- [WHAT THE TASK ASKS]:
Would you please output only the lines from the one containing "rest => last_space rest" through the end of the entries below, exactly as written?

Dataset entries:

(** The same with the fallback on and a feed that has only [a1]. *)
Definition cfg_dedup_fallback : Config := cfg_of (Some 10) 0 true false true.
Definition env_only_a1 : Env := env_of (feed_always [a1]) true SendOk.
Definition world_a1 : World := world_of ["a1"].

(** Cutoff one day before now, one page with items updated now, two hours
    ago and three days ago. *)
Definition cfg_cutoff : Config := cfg_of (Some 10) 1 false false true.
Definition env_cutoff : Env := env_of (feed_of [[n1; n2; n3]]) true SendOk.
Definition world_empty : World := world_of [].

(** The same with the fallback on and a feed that has only [n3]. *)
Definition cfg_cutoff_fallback : Config := cfg_of (Some 10) 1 true false true.
Definition env_only_n3 : Env := env_of (feed_always [n3]) true SendOk.

(** Mail on, site off, the send succeeds. *)
Definition cfg_mail : Config := cfg_of (Some 10) 0 false true false.
Definition env_mail : Env := env_of (feed_of [[a3]]) true SendOk.

(** Neither the site nor the mail: the site is not asked for and mail is
    off. *)
Definition cfg_nothing : Config := cfg_of (Some 10) 0 false false false.

(** A feed of full pages of 25 copies of [a3], for ever. *)
Definition full_page : list FeedItem := replicate 25 a3.

(** An environment in which [flag_path.touch()] raises, and one in which
    the writing of the state file breaks after the file has been opened. *)
Definition no_touch (env : Env) : Env :=
  {| env_feed := env_feed env;
     env_now := env_now env;
     env_today := env_today env;
     env_render := env_render env;
     env_site_ok := env_site_ok env;
     env_mkdir_ok := env_mkdir_ok env;
     env_delivery := env_delivery env;
     env_touch_ok := false;
     env_state_write := env_state_write env |}.


(** An artifact whose name has two tokens. *)
Definition two_tokens : string :=
  "outputs/arxiv_20240110_000000_arxiv_20240111_235959.json".

End Sample.

(** ** Names for the statements about whole runs *)

(** The longest prefix of a list whose members satisfy [p]. *)
Fixpoint take_while {A} (p : A → bool) (l : list A) : list A :=
  match l with
  | [] => []
  | x :: l' => if p x then x :: take_while p l' else []
  end.

(** The page that a request got; none when the collaborator raised. *)
Definition page_of (o : outcome (list FeedItem)) : list FeedItem :=
  match o with
  | Returned page => page
  | Raised => []
  end.

(** The pages that the feed returned to the requests of a log, the first of
    which is the [k]-th request of the run. *)
Fixpoint responses (feed : nat → Z → Z → outcome (list FeedItem))
    (k : nat) (reqs : list Request) : list (list FeedItem) :=
  match reqs with
  | [] => []
  | (st, mx) :: reqs' => page_of (feed k st mx) :: responses feed (S k) reqs'
  end.

(** What the paginator is meant to select from the items it was given, in
    the order of the feed: the items before the first one that is older
    than the cutoff, without those that are seen, up to the quota (one item
    at least, the quota being tested after an item is taken). *)
Definition selection (fromisoformat : string → option Z) (unique_only : bool)
    (seen_ids : gset string) (cutoff : option Z) (want_new : Z)
    (all : list FeedItem) : list FeedItem :=
  take (Z.to_nat (Z.max 1 want_new))
    (filter (λ it, is_seen unique_only seen_ids it = false)
       (take_while (λ it, negb (before_cutoff fromisoformat cutoff it)) all)).

(** ** The mail switch (lines 139-153) *)

(** [email_cfg["enabled"]] as line 393 reads it: [raw] is the truth value
    of [email.enabled] in the configuration file ([None] when the key is
    missing), [cli] the flag [--email] ([None] when it is not given), and
    [no_email] the flag [--no-email]. *)
Definition email_enabled_of (raw cli : option bool) (no_email : bool) : bool :=
  let enabled := match cli with Some b => Some b | None => raw end in
  let enabled := if no_email then Some false else enabled in
  match enabled with
  | Some b => b
  | None => false   (* [setdefault("enabled", False)] *)
  end.

(** ** Runs one after the other *)

(** One invocation of [run]: in the process of the run before it, or in a
    new process over the same disk. *)
Record Step : Type := mkStep {
  step_restart : bool;
  step_cfg : Config;
  step_env : Env
}.

Definition enter (st : Step) (w : World) : World :=
  if step_restart st then new_process w else w.

Fixpoint run_seq (fromisoformat : string → option Z) (steps : list Step)
    (w : World) : World * list (outcome Report) :=
  match steps with
  | [] => (w, [])
  | st :: steps' =>
      let r := run fromisoformat (step_cfg st) (step_env st) (enter st w) in
      let rs := run_seq fromisoformat steps' r.1 in
      (rs.1, r.2 :: rs.2)
  end.

(** Whether a run sent the mail. *)
Definition sent (r : outcome Report) : bool :=
  match r with
  | Returned rep => email_sent rep
  | Raised => false
  end.

(** The flag file of the snapshot of a run, when the run gets as far as
    having an artifact. *)
Definition step_flag (st : Step) : option string :=
  match env_render (step_env st) with
  | Returned json_path =>
      Some (flag_path (cfg_out_dir (step_cfg st))
              (Stamp.run_stamp (env_today (step_env st)) json_path))
  | Raised => None
  end.

(** The runs of a sequence that sent the mail for the flag file [f]. *)
Fixpoint sends_for (f : string) (steps : list Step) (rs : list (outcome Report))
  : nat :=
  match steps, rs with
  | st :: steps', r :: rs' =>
      (if sent r && bool_decide (step_flag st = Some f) then 1 else 0)%nat
      + sends_for f steps' rs'
  | _, _ => 0%nat
  end.

(** The runs of a sequence that sent the mail. *)
Definition sends (rs : list (outcome Report)) : nat :=
  length (filter (λ r, sent r = true) rs).

(** ** Names for the statements about paths *)

(** Whether a slash occurs in [s]. *)
Fixpoint has_slash (s : string) : bool :=
  match s with
  | EmptyString => false
  | String c rest => Ascii.eqb c "/"%char || has_slash rest
  end.

(** ** Text: whitespace, case, trimming, splitting *)

Module Text.

(** [str.isspace] on an ASCII character; it is also the class [\s] of a
    [str] pattern: tab to carriage return, the four separators 28-31, and
    the space. *)
Definition is_space (c : ascii) : bool :=
  let n := nat_of_ascii c in
  ((9 <=? n)%nat && (n <=? 13)%nat) || ((28 <=? n)%nat && (n <=? 32)%nat).

(** [str.lower] on an ASCII character. *)
Definition lower_char (c : ascii) : ascii :=
  let n := nat_of_ascii c in
  if (65 <=? n)%nat && (n <=? 90)%nat then ascii_of_nat (n + 32) else c.

Fixpoint lower (s : string) : string :=
  match s with
  | EmptyString => EmptyString
  | String c rest => String (lower_char c) (lower rest)
  end.

(** [re.sub(r"\s+", "", s)]: every run of whitespace goes. *)
Fixpoint remove_spaces (s : string) : string :=
  match s with
  | EmptyString => EmptyString
  | String c rest =>
      if is_space c then remove_spaces rest else String c (remove_spaces rest)
  end.

(** [s.lstrip()], which is also what [\s*] takes at the head of [s]. *)
Fixpoint lstrip (s : string) : string :=
  match s with
  | EmptyString => EmptyString
  | String c rest => if is_space c then lstrip rest else s
  end.

(** [s.rstrip()]. *)
Fixpoint rstrip (s : string) : string :=
  match s with
  | EmptyString => EmptyString
  | String c rest =>
      match rstrip rest with
      | EmptyString => if is_space c then EmptyString else String c EmptyString
      | String c' rest' => String c (String c' rest')
      end
  end.

(** [s.strip()]. *)
Definition strip (s : string) : string := rstrip (lstrip s).

(** [re.split] on a class of single characters, as in [re.split(r"[;,]", s)]:
    [cur] is the piece being read. *)
Fixpoint char_split (p : ascii → bool) (cur : string) (s : string) : list string :=
  match s with
  | EmptyString => [cur]
  | String c rest =>
      if p c then cur :: char_split p EmptyString rest
      else char_split p (cur +:+ String c EmptyString) rest
  end.

(** [re.split] on a pattern that matches no empty string: [sep s] is what
    follows the match of the pattern at the head of [s], when there is one.
    The scan tries the pattern at each position from left to right, and
    goes on after a match; [n] bounds the number of steps. *)
Fixpoint re_split_from (sep : string → option string) (n : nat)
    (cur : string) (s : string) : list string :=
  match n with
  | O => [cur +:+ s]
  | S n' =>
      match sep s with
      | Some rest => cur :: re_split_from sep n' EmptyString rest
      | None =>
          match s with
          | EmptyString => [cur]
          | String c rest =>
              re_split_from sep n' (cur +:+ String c EmptyString) rest
          end
      end
  end.

(** One step for each character and one for the end are enough. *)
Definition re_split (sep : string → option string) (s : string) : list string :=
  re_split_from sep (S (String.length s)) EmptyString s.

Definition is_comma_semi (c : ascii) : bool :=
  Ascii.eqb c ","%char || Ascii.eqb c ";"%char.

(** The pattern [\s*,\s*|\s*;\s*] at the head of [s]: whitespace, a comma
    or a semicolon, whitespace; [\s*] takes all the whitespace there is,
    and giving some back would leave whitespace where the comma or the
    semicolon has to be. *)
Definition sep_keywords (s : string) : option string :=
  match lstrip s with
  | EmptyString => None
  | String c rest => if is_comma_semi c then Some (lstrip rest) else None
  end.

(** The pattern [\s*,\s*|\s*;\s*|/] at the head of [s]: the two
    alternatives above, then the slash alone. *)
Definition sep_categories (s : string) : option string :=
  match sep_keywords s with
  | Some rest => Some rest
  | None =>
      match s with
      | String c rest => if Ascii.eqb c "/"%char then Some rest else None
      | EmptyString => None
      end
  end.

(** Names for the statements. *)

(** No character of [s] is in the class [p]. *)
Fixpoint no_char (p : ascii → bool) (s : string) : bool :=
  match s with
  | EmptyString => true
  | String c rest => negb (p c) && no_char p rest
  end.

Definition head_space (s : string) : bool :=
  match s with
  | EmptyString => false
  | String c _ => is_space c
  end.

Fixpoint last_space (s : string) : bool :=
  match s with
  | EmptyString => false
  | String c EmptyString => is_space c
  | String _ rest => last_space rest
  end.

(** Neither the first nor the last character of [s] is whitespace. *)
Definition trimmed (s : string) : bool := negb (head_space s) && negb (last_space s).

Definition is_upper (c : ascii) : bool :=
  let n := nat_of_ascii c in (65 <=? n)%nat && (n <=? 90)%nat.

(** A comma, a semicolon or a slash. *)
Definition is_cat_sep (c : ascii) : bool := is_comma_semi c || Ascii.eqb c "/"%char.

(** Whitespace, a comma or a semicolon. *)
Definition is_blank (c : ascii) : bool := is_space c || is_comma_semi c.

End Text.

(** ** [_split_categories], [_split_keywords] (lines 17-34) *)

(** The loop of both functions: [values] is the tuple of the option, and
    [sep] the pattern. *)
Fixpoint split_values (sep : string → option string) (values : list string)
  : list string :=
  match values with
  | [] => []
  | v :: values' =>
      if str_truthy v then
        List.filter str_truthy (Text.re_split sep (Text.strip v))
          ++ split_values sep values'
      else split_values sep values'
  end.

- [EXERCISE SOLUTION]:
  | String _ rest => last_space rest
  end.

(** Neither the first nor the last character of [s] is whitespace. *)
Definition trimmed (s : string) : bool := negb (head_space s) && negb (last_space s).

Definition is_upper (c : ascii) : bool :=
  let n := nat_of_ascii c in (65 <=? n)%nat && (n <=? 90)%nat.

(** A comma, a semicolon or a slash. *)
Definition is_cat_sep (c : ascii) : bool := is_comma_semi c || Ascii.eqb c "/"%char.

(** Whitespace, a comma or a semicolon. *)
Definition is_blank (c : ascii) : bool := is_space c || is_comma_semi c.

End Text.

(** ** [_split_categories], [_split_keywords] (lines 17-34) *)

(** The loop of both functions: [values] is the tuple of the option, and
    [sep] the pattern. *)
Fixpoint split_values (sep : string → option string) (values : list string)
  : list string :=
  match values with
  | [] => []
  | v :: values' =>
      if str_truthy v then
        List.filter str_truthy (Text.re_split sep (Text.strip v))
          ++ split_values sep values'
      else split_values sep values'
  end.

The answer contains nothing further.